The forest plot visualization emphasized that SIRT2 had one of the most robust effect sizes, with narrow confidence intervals, which suggests the high reliability of this association. These findings are in line with the proteomic analysis of Zhang et al. [
26], who identified SIRT2 as one of the most significantly upregulated proteins in diabetic nephropathy, and with Chen et al. [
22], who demonstrated causal effects of SIRT2 overexpression in promoting renal injury in experimental models. Collectively, these results position SIRT2 as a novel, independent biomarker that is complementary to traditional metabolic risk factors and support its potential role in risk stratification of diabetic nephropathy.
This study has several limitations that should be considered. Its cross-sectional design prevents conclusions about causality, making it uncertain whether elevated SIRT2 actively contributes to the development of nephropathy or simply reflects existing renal injury.
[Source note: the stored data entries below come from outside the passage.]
(** A family dies. The tokens of a family that [issue] opened all expire,
    however often and however late it is refreshed: after any calls of the
    service that continue or end families, each access token of the family
    expires no later than the refresh and the access lifetime after the issue,
    and each refresh token no later than the refresh lifetime. *)
Theorem family_deadline_is_fixed al rl authorization constraint s grant s1 calls :
  TokenPolicy.create al rl = Ok policy ->
  issue tokenKey policy authorization constraint s = (Ok grant, s1) ->
  exists f issued d a,
    digest tokenKey (TokenGrant.accessToken grant) = Ok d /\ access (a_store s1) !! key d = Some a /\
    AccessTokenRecord.family a = f /\ AccessTokenRecord.issuedAt a = issued /\
    ((forall k b, access (a_store s) !! k = Some b -> AccessTokenRecord.family b <> f) ->
     (forall k x, refresh (a_store s) !! k = Some x -> RefreshTokenRecord.family x <> f) ->
     family_within f (issued + TokenPolicy.refreshLifetime policy) (a_store (run_token_calls calls s1))).
Proof.
  intros Hpol (c & f & d & rd & now & w0 & _ & Hd & _ & _ & _ & _ & ->)%makeInitial_ok.
  set (context := TokenContext.create _ _ _ _ _ _ _ _ _) in *. set (deadline := now + TokenPolicy.refreshLifetime policy).
  exists f, now, d, (AccessTokenRecord.create d f context now (now + TokenPolicy.accessLifetime policy)). cbn [a_store].
  split_and!; try done; [apply lookup_insert_eq|]. intros Ha Hx. fold deadline.
  assert (Hkeeps : forall s0, keeps_deadline f deadline (a_store s0) (a_store (run_token_calls calls s0))).
  { induction calls as [|[w call] calls IH]; intros s0; simpl; [done|].
    etrans; [|apply IH]. apply (token_call_keeps f deadline call (later s0 w)). }
  apply Hkeeps. cbn [a_store]. split; intros k y; simpl; rewrite lookup_insert; case_decide.
  - intros [= <-] _. simpl. unfold TokenPolicy.create in Hpol. destruct (_ || _) eqn:G in Hpol; [done|]. bool_prop.
    injection Hpol as <-. simpl in *. unfold deadline. simpl. lia.
  - intros Hy Hf. by destruct (Ha _ _ Hy).
  - intros [= <-] _. simpl. done.
  - intros Hy Hf. by destruct (Hx _ _ Hy).
Qed.
End token_service.

(** ** The tokens of Alice's authorization *)

Module TokenWitnesses.
Import TestPlatform TokenService ClientWitnesses.
Import InMemoryTokenRepository(access, refresh, key, empty).

Definition token_key : TokenKey.t := TokenKey.mk "00112233445566778899aabbccddeeff".
Definition policy : TokenPolicy.t := TokenPolicy.mk 600000 86400000.
Definition subject : RedeemedAuthorization.t :=
  RedeemedAuthorization.mk (AuthorizationCode.mk [] server_id (mkId "alice") "https://shop.example/callback"
    [Scope.mk "email"; Scope.mk "openid"] AuthorizationWitnesses.challenge None (Some "https://orders.example")
    (mkId "google") Ial1 (AuthenticationStrength.mk Possession false) 100 110 60110).

Abbreviation token_state := (authorizer InMemoryClientRepository.t InMemoryApplicationRepository.t
  InMemoryTokenRepository.t world).
Definition before : token_state := mkAuthorizer registration.2 empty.
Definition issuing := issue token_key policy subject None before.
Definition no_context : TokenContext.t :=
  TokenContext.mk (mkId "") (mkId "") (mkId "") Ial0 AuthenticationStrength.none [] [] None 0.
Definition issued : TokenGrant.t := match issuing.1 with Ok g => g | _ => TokenGrant.mk "" "" 0 no_context end.
Definition refreshing :=
  TokenService.refresh token_key policy server_id (TokenGrant.refreshToken issued) None (later issuing.2 50000).
Definition refreshed : TokenGrant.t := match refreshing.1 with Ok g => g | _ => TokenGrant.mk "" "" 0 no_context end.
Definition exchanging :=
  issueTokenExchange token_key policy server_id (TokenGrant.accessToken issued) "https://orders.example" ["openid"] None
    (later issuing.2 50000).
Definition exchanged : MachineTokenGrant.t :=
  match exchanging.1 with Ok g => g | _ => MachineTokenGrant.mk "" 0 no_context end.

Lemma issued_shop_usable w : usable_client (a_manager (later issuing.2 w)) server_id (ClientRegistration.client server).
Proof.
  split; [vm_compute; reflexivity|]. split; [vm_compute; reflexivity|].
  exists shop. split; vm_compute; reflexivity.
Qed.

Lemma issued_token_introspects_witness : exists d a,
  access (a_store issuing.2) !! key d = Some a /\
  ((clock_now (Platform:=test) 50000).1 < AccessTokenRecord.expiresAt a ->
   (introspect token_key (TokenGrant.accessToken issued) (later issuing.2 50000)).1 = Ok (claims_of a)).
Proof.
  edestruct (issued_token_introspects token_key policy subject None before issued issuing.2 50000
               (ClientRegistration.client server)) as (d & a & _ & Ha & _ & _ & Hi & _).
  - apply run_as. vm_compute. reflexivity.
  - apply issued_shop_usable.
  - exists d, a. split; [exact Ha|exact Hi].
Defined.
The research was conducted in a single center with a modest sample size, which may restrict the generalizability of the results and may also explain why the difference between micro- and macroalbuminuric subgroups did not reach statistical significance. Although this was a single-center study involving a regionally homogeneous population, which may limit external validity, methodological rigor was maintained through strict inclusion and exclusion criteria, matched controls, and standardized laboratory procedures. Therefore, the findings are applicable to similar clinical populations, while generalization to other ethnic or geographic groups should be approached with caution. Another limitation is that nephropathy was diagnosed based on clinical and laboratory criteria rather than renal biopsy, which, although widely accepted, does not provide histological confirmation. Circulating SIRT2 levels could also have been influenced by unmeasured confounders, including medication use, dietary factors, and the presence of other diabetic complications such as retinopathy or neuropathy, which were not systematically evaluated. In addition, the absence of longitudinal follow-up data means we cannot determine whether baseline SIRT2 predicts disease progression over time. Despite these limitations, the findings may provide a strong rationale for future multicenter prospective studies incorporating serial SIRT2 measurements and mechanistic investigations to clarify its role as a biomarker of renal injury and to determine whether it is involved in potentially modifiable pathophysiological pathways in diabetic nephropathy.
In conclusion, this study demonstrates that circulating SIRT2 is markedly elevated in patients with diabetic nephropathy, including those at the microalbuminuric stage, and remains independently associated with the disease beyond established risk factors. The stepwise increase observed across study groups, supported by experimental and proteomic findings, suggests that SIRT2 may represent a promising biomarker and could be involved in potentially modifiable pathophysiological pathways in diabetic kidney disease.